ASSOCIAZIONE PER LA SCUOLA PUBBLICA DEL CANTONE E DEI COMUNI IN TICINO


La quantità non dà “credito” al sapere


Un’iniziativa parlamentare del gruppo Ppd chiedeva, pochi mesi or sono, di definire per legge l’obbligatorietà dell’aggiornamento dei docenti.
Proposta ragionevole, anzi, apparentemente ovvia, poiché è chiaro che la professionalità del docente - come di molte altre categorie - richiede anche un aggiornamento costante; tant’è vero che la legge attuale ne fa menzione, ma lo lascia alla responsabilità individuale dell’insegnante. Adesso, invece, l’iniziativa parlamentare vuole definirne l’obbligatorietà e, naturalmente, prevede di “monitorare” regolarmente l’osservanza dell’obbligo. In che modo? “Indicando in modo vincolante il numero di crediti certificati da dedicare annualmente ai corsi di aggiornamento”. È un segno dei tempi: la “qualità” va certificata e lo si fa con criteri quantitativi, con quella specie di raccolta-punti che oggi si chiamano “crediti”. In passato il docente responsabile e serio si teneva aggiornato nel modo più ovvio e proficuo: leggendo libri, studiando. Ma si capisce che “certificare” le letture fatte da un insegnante è molto più difficile che rilasciare un timbro di frequenza al termine di un corso: in primo luogo occorrerebbe che il “certificatore” avesse lui stesso letto molto - cosa non sempre scontata - e poi la verifica richiederebbe tempo, impegno e competenza. Molto più spiccio e comodo rilasciare un attestato di frequenza: vale tot crediti, se in un biennio o in un quadriennio ne hai collezionati molti sei un bravo docente, altrimenti, se hai perso tempo a leggere libri, non lo sei. Se poi hai frequentato svogliatamente i corsi d’aggiornamento, o magari hai assicurato la sola presenza fisica mentre la mente vagava altrove, poco importa: i crediti te li sei guadagnati. Mi dicono che un simile passaggio da una valutazione qualitativa alla certificazione burocratica sta dilagando anche in altre professioni: ad esempio, tra il personale ospedaliero. Se un medico o un infermiere redige i rapporti e compila i formulari richiesti, se rispetta scrupolosamente gli orari di lavoro e la prassi codificata, allora è un bravo professionista; se poi dedica tempo extra al capezzale del malato perché la cura del paziente e la dedizione al lavoro lo richiedono, questo passa inosservato.

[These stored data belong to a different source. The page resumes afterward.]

(* ===== verification/RobContention.v ===== *)
(** The core models: which port and which unit a micro-operation needs, its
    latency, and the contention for ports and units within a cycle
    (performance_models/core_model/ and rob_contention_nehalem.cc,
    rob_contention_boom_v1.cc).

    The interface of the reorder buffer to them is the class [RobContention]. *)
From stdpp Require Import base numbers list.
From Stdlib Require Import ZArith Lia Bool.
From S2P Require Import Prelude Timing MicroOp.
Open Scope Z_scope.

(** * Interfaces *)

(** What a core model says of a micro-operation (class CoreModel). *)
Class CoreModel (Inst Info : Type) := {
  getInstructionLatency : MicroOp Inst -> result Z;
  getAluLatency : MicroOp Inst -> result Z;
  core_info_of : MicroOp Inst -> result Info;
  getBypassLatency : Info -> Z
}.

Definition createDynamicMicroOp {Inst Info} `{CoreModel Inst Info} (uop : MicroOp Inst)
  : result (DynamicMicroOp Inst Info) :=
  let! latency := getInstructionLatency uop in
  let! info := core_info_of uop in
  Ok (new_DynamicMicroOp uop latency info).

(** Class RobContention, for a type of micro-operations. *)
Class RobContention (C Uop : Type) := {
  initCycle : Z -> C -> C;
  tryIssue : Uop -> C -> bool * C;
  noMore : C -> bool;
  doIssue : Uop -> C -> result C
}.

(** Both core models have one unit that is not pipelined. *)
Inductive uop_alu_t := UOP_ALU_NONE | UOP_ALU_TRIG.
Inductive uop_bypass_t := UOP_BYPASS_NONE | UOP_BYPASS_LOAD_FP | UOP_BYPASS_FP_STORE.
#[export] Instance uop_alu_eq_dec : EqDecision uop_alu_t.
Proof. solve_decision. Defined.

(** [getBypassType], the same in both. *)
Definition getBypassType {Inst} `{Decoder Inst} (u : MicroOp Inst) : uop_bypass_t :=
  match uop_subtype u with
  | UOP_SUBTYPE_LOAD => if isFpLoadStore u then UOP_BYPASS_LOAD_FP else UOP_BYPASS_NONE
  | UOP_SUBTYPE_STORE => if isFpLoadStore u then UOP_BYPASS_FP_STORE else UOP_BYPASS_NONE
  | _ => UOP_BYPASS_NONE
  end.

(** * Nehalem *)

(** The instruction classes of XED that the core model names. *)
Inductive xed_iclass :=
  | XED_ADDPD | XED_ADDPS | XED_ADDSD | XED_ADDSS | XED_ADDSUBPD | XED_ADDSUBPS | XED_ANDNPD | XED_ANDNPS
  | XED_ANDPD | XED_ANDPS | XED_COMISD | XED_COMISS | XED_CVTDQ2PD | XED_CVTDQ2PS | XED_CVTPD2DQ | XED_CVTPD2PI
  | XED_CVTPD2PS | XED_CVTPI2PD | XED_CVTPI2PS | XED_CVTPS2DQ | XED_CVTPS2PD | XED_CVTPS2PI | XED_CVTSD2SI
  | XED_CVTSD2SS | XED_CVTSI2SD | XED_CVTSI2SS | XED_CVTSS2SD | XED_CVTSS2SI | XED_CVTTPD2DQ | XED_CVTTPD2PI
  | XED_CVTTPS2DQ | XED_CVTTPS2PI | XED_CVTTSD2SI | XED_CVTTSS2SI | XED_DIV | XED_DIVPD | XED_DIVPS | XED_DIVSD
  | XED_DIVSS | XED_FDIV | XED_FDIVP | XED_FDIVR | XED_FDIVRP | XED_FIDIV | XED_FLDENV | XED_FNSTENV | XED_IDIV
  | XED_IMUL | XED_LEA | XED_MAXPD | XED_MAXPS | XED_MAXSD | XED_MAXSS | XED_MINPD | XED_MINPS | XED_MINSD
  | XED_MINSS | XED_MOVAPD | XED_MOVAPS | XED_MOVHLPS | XED_MOVHPD | XED_MOVHPS | XED_MOVLHPS | XED_MOVLPD
  | XED_MOVLPS | XED_MOVMSKPD | XED_MOVMSKPS | XED_MOVSD_XMM | XED_MOVSHDUP | XED_MOVSLDUP | XED_MOVSS | XED_MUL
  | XED_MULPD | XED_MULPS | XED_MULSD | XED_MULSS | XED_ORPD | XED_ORPS | XED_ROUNDPD | XED_ROUNDPS | XED_RSQRTPS
  | XED_RSQRTSS | XED_SQRTPD | XED_SQRTPS | XED_SQRTSD | XED_SQRTSS | XED_SUBPD | XED_SUBPS | XED_SUBSD | XED_SUBSS
  | XED_UCOMISD | XED_UCOMISS | XED_UNPCKHPD | XED_UNPCKHPS | XED_UNPCKLPD | XED_UNPCKLPS | XED_VADDPD | XED_VADDPS
  | XED_VADDSD | XED_VADDSS | XED_VADDSUBPD | XED_VADDSUBPS | XED_VDIVPD | XED_VDIVPS | XED_VDIVSD | XED_VDIVSS
  | XED_VMOVAPD | XED_VMOVAPS | XED_VMOVHLPS | XED_VMOVHPD | XED_VMOVHPS | XED_VMOVLHPS | XED_VMOVLPD | XED_VMOVLPS
  | XED_VMOVMSKPD | XED_VMOVMSKPS | XED_VMOVSD | XED_VMOVSHDUP | XED_VMOVSLDUP | XED_VMOVSS | XED_VMULPD
  | XED_VMULPS | XED_VMULSD | XED_VMULSS | XED_VRSQRTPS | XED_VRSQRTSS | XED_VSQRTPD | XED_VSQRTPS | XED_VSQRTSD
  | XED_VSQRTSS | XED_VSUBPD | XED_VSUBPS | XED_VSUBSD | XED_VSUBSS | XED_XORPD | XED_XORPS | XED_OTHER.

(** The numbers of the classes are XED's. *)
Class Xed := { iclass_of : Z -> xed_iclass; XED_ICLASS_LAST : Z }.

Module Nehalem.
Inductive uop_port_t := UOP_PORT0 | UOP_PORT1 | UOP_PORT2 | UOP_PORT34 | UOP_PORT5 | UOP_PORT05 | UOP_PORT015.
#[export] Instance uop_port_eq_dec : EqDecision uop_port_t.
Proof. solve_decision. Defined.

(** The members of DynamicMicroOpNehalem. *)
Record info := mkInfo { uop_port : uop_port_t; uop_alu : uop_alu_t; uop_bypass : uop_bypass_t }.

Definition instructionLatencies (c : xed_iclass) : Z :=
  match c with
  | XED_CVTPS2PD => 2
  | XED_MUL | XED_IMUL | XED_ADDPS | XED_ADDSS | XED_ADDSUBPS | XED_SUBPS | XED_SUBSS | XED_VADDPS | XED_VADDSS
  | XED_VADDSUBPS | XED_VSUBPS | XED_VSUBSS | XED_ADDPD | XED_ADDSD | XED_ADDSUBPD | XED_SUBPD | XED_SUBSD
  | XED_VADDPD | XED_VADDSD | XED_VADDSUBPD | XED_VSUBPD | XED_VSUBSD | XED_MAXSS | XED_MAXSD | XED_MAXPS
  | XED_MAXPD | XED_MINSS | XED_MINSD | XED_MINPS | XED_MINPD | XED_RSQRTSS | XED_RSQRTPS | XED_VRSQRTSS
  | XED_VRSQRTPS | XED_COMISS | XED_COMISD | XED_UCOMISS | XED_UCOMISD => 3
  | XED_MULSS | XED_MULPS | XED_VMULSS | XED_VMULPS | XED_CVTPD2PS | XED_CVTSD2SS => 4
  | XED_MULSD | XED_MULPD | XED_VMULSD | XED_VMULPD | XED_CVTDQ2PS | XED_CVTPS2DQ | XED_CVTTPS2DQ | XED_CVTPI2PS
  | XED_CVTPS2PI | XED_CVTTPS2PI | XED_CVTSI2SS | XED_CVTSS2SI | XED_CVTTSS2SI | XED_CVTSD2SI | XED_CVTTSD2SI => 5
  | XED_CVTDQ2PD | XED_CVTPD2DQ | XED_CVTTPD2DQ | XED_CVTPI2PD | XED_CVTPD2PI | XED_CVTTPD2PI | XED_CVTSI2SD => 6
  | XED_DIVSS | XED_DIVPS | XED_VDIVSS | XED_VDIVPS => 11
  | XED_DIVSD | XED_DIVPD | XED_VDIVSD | XED_VDIVPD => 17
  | XED_SQRTSS | XED_SQRTPS | XED_VSQRTSS | XED_VSQRTPS => 18
  | XED_DIV | XED_IDIV => 28
  | XED_SQRTSD | XED_SQRTPD | XED_VSQRTSD | XED_VSQRTPD => 32
  | XED_FNSTENV => 75
  | XED_FLDENV => 110
  | _ => 1
  end.
Lemma wake_ok b l i rem d depend ei :
  links (Some (i, d :: rem)) b l -> entries_ok b l -> l !! i = Some ei -> is_done ei = true -> 0 <= depend < MaxTime ->
  exists l', wake i (b + Z.of_nat i) depend d l = Ok l' /\ links (Some (i, rem)) b l' /\ entries_ok b l' /\
    Forall2 (woken (b + Z.of_nat i) depend) l l' /\ l' !! i = Some ei.
Proof.
  intros Hl Hok Hi Hdi Hdep. pose proof Hl as [Hnum Hwd Hwp Hsmall Holder Hiss Hcount Hrange].
  assert (Hwi : waiting (Some (i, d :: rem)) i ei = Some (d :: rem)) by (unfold waiting; by rewrite bool_decide_true).
  destruct (Hrange i ei _ d Hi Hwi) as (j & e & Hj & ->); [by left|].
  pose proof (Hcount i ei j e _ Hi Hj Hwi) as Hc. cbn [count_occ] in Hc. destruct (Z.eq_dec _ _) as [_|]; [|done].
  assert (Hin : (b + Z.of_nat i) ∈ deps (uop e)) by (apply cnt_elem; lia).
  assert (Hnil : deps (uop e) <> []) by (intros E; rewrite E in Hin; by apply not_elem_of_nil in Hin).
  assert (Hji : j <> i) by (intros ->; rewrite Hi in Hj; injection Hj as <-; by apply Hnil, (Hiss i)).
  assert (Hd : is_done e = false) by (destruct (is_done e) eqn:E; [by destruct Hnil; apply (Hiss j)|done]).
  unfold wake. rewrite (deref_ok b l j e) by done. cbn [rbind]. pose proof (Hwd j e Hj) as Hwf.
  unfold rguard. rewrite (getDependenciesLength_ok _ Hwf), (proj2 (Z.ltb_lt _ _)) by (destruct (deps (uop e)); [done|simpl; lia]).
  cbn [rbind]. destruct (removeDependency_ok (uop e) _ Hwf Hin) as (u' & -> & Hwf' & Hsame & Hperm). cbn [rbind].
  change (if getDependenciesLength u' =? 0 then _ else _) with (resolved u' depend e).
  destruct (resolved_fields u' depend e) as (Hu & Hrm & Har & Harm & Hap & Hdp & His & Hdn & Hdd & Hrr).
  destruct (Hok j e Hj) as [Hrok Haok].
  pose proof (resolved_ready u' _ depend e Hrok Hd Hperm Hwf' Hdep) as Hrok2.
  set (e2 := resolved u' depend e) in *.
  assert (Hdone2 : is_done e2 = is_done e) by (unfold is_done; by rewrite Hdn).
  assert (Hmop2 : mop e2 = mop e) by (unfold mop; rewrite Hu; by rewrite Hsame).
  assert (Hseq2 : seq_of e2 = seq_of e) by (unfold seq_of; rewrite Hu; by rewrite Hsame).
  pose proof (same_done_insert l j e e2 Hj Hdone2) as Hsd.
  destruct (wake_address b (<[j := e2]> l) i j e2 depend) as (t & tmax & Heq & Hao).
  { by eapply numbered_insert. } { apply list_lookup_insert_eq. by eapply lookup_lt_Some. } { lia. }
  { rewrite Hmop2. intros Hst. destruct (Haok Hst Hd) as (Ha1 & Ha2 & Ha3). rewrite Harm, Hap, Har, Hrm, Hu, length_insert.
    split_and!; [lia| |destruct Ha3 as [[? _]|?]; [by left|right; lia]].
    intros p Hp. destruct (Ha2 p Hp) as [Hr Hcase]. split; [done|].
    destruct Hcase as [Hpd|Hpp]; [|right; by eapply same_done_produced].
    rewrite Hperm in Hpd. apply elem_of_cons in Hpd as [->|Hpd]; [|by left]. right. right.
    exists i, ei. by rewrite list_lookup_insert_ne. }
  rewrite Heq, list_insert_insert_eq. eexists. split; [done|].
  set (e3 := with_addressReady t tmax e2) in *.
  assert (Ha3 : addr_ok b l e3).
  { eapply same_done_addr; [|exact Hao]. split; [by rewrite length_insert|]. intros k x x' Hx Hx'. symmetry. by apply (proj2 Hsd k). }
  split_and!.
  - eapply links_remove_one; [done|done|done|done|done|done|simpl; by rewrite Hu| |exact Hdd|simpl; by rewrite Hu].
    destruct (Hwp j e Hj). unfold wf_dependants. subst e3 e2. unfold resolved. by destruct (_ =? 0).
  - eapply entries_ok_insert; done.
  - eapply Forall2_insert_r; [apply woken_refl|done|].
    split; [simpl; by rewrite Hu|done..| |].
    + intros x Hx. simpl. rewrite Hu. rewrite (Permutation_count_occ Z.eq_dec _ _) in Hperm. rewrite Hperm. cbn [count_occ].
      destruct (Z.eq_dec _ _); [congruence|done].
    + right. done.
  - by rewrite list_lookup_insert_ne.
Qed.
(* ===== verification/RobIssue.v ===== *)
(** Issuing one entry of the window never fails and keeps the invariant. *)
From stdpp Require Import base numbers list sets.
From Stdlib Require Import ZArith Lia Bool.
From S2P Require Import Prelude Timing Queues QueueLemmas MicroOp Dependencies RobDeps RobContention RobTimer RobEntries RobWake RobEnter RobInv RobArrive.
Open Scope Z_scope.

Section issue.
Context {Inst Info C M : Type} `{Decoder Inst} `{!DataMemory M} `{!DataMemoryLaws M}
  `{!RobContention C (DynamicMicroOp Inst Info)} `{!RobContentionLaws C Inst Info}.
Abbreviation Dyn := (DynamicMicroOp Inst Info).
Abbreviation Entry := (RobEntry Inst Info).
Abbreviation Timer := (RobTimer Inst Info C M).
Implicit Types s : Timer.
Implicit Types e x : Entry.
Implicit Types u : Dyn.
Variable cfg : RobConfig.
Variables (P L : Z).
Hypothesis Hcfg : config_ok cfg P L.
Abbreviation inv := (inv cfg P L).
Abbreviation D := (D P L).

(** * Counting *)
Lemma unissued_insert (l : list Entry) i e e' :
  l !! i = Some e -> is_done e = false -> is_done e' = true -> S (unissued (<[i := e']> l)) = unissued l.
Proof.
  intros Hi Hd Hd'. unfold unissued. rewrite insert_take_drop by (by eapply lookup_lt_Some).
  rewrite <- (take_drop_middle l i e Hi) at 3. rewrite !filter_app, !length_app, !filter_cons.
  rewrite decide_False by (by rewrite Hd'). rewrite decide_True by done. simpl. lia.
Qed.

E pensare, invece, che il contatto umano, la solidarietà con chi soffre, un piccolo gesto di grande valore affettivo sono le cose che il paziente apprezza particolarmente nella degenza ospedaliera, perché è grazie ad esse che si sente riconosciuto come persona; altrimenti è solo un corpo rotto da aggiustare. La quantità è certificabile secondo parametri standard, la qualità invece si può apprezzare solo con l’esperienza personale: ma oggi siamo nell’era della tecnica, e la tendenza è di trasferire all’uomo l’efficienza senza passione che ci si attende dalle macchine. Il numero di giri di un rotore è misurabile, come la frequenza di emissioni d’onda o il tempo di reazione di una fotocellula; la dolcezza di un sorriso, l’intelligenza di una spiegazione didattica, l’umanità di uno scambio interpersonale non lo sono.
Adottando il modello della tecnica rinunciamo alla qualità e facciamo trionfare l’esecuzione meccanica e la burocrazia che la certifica.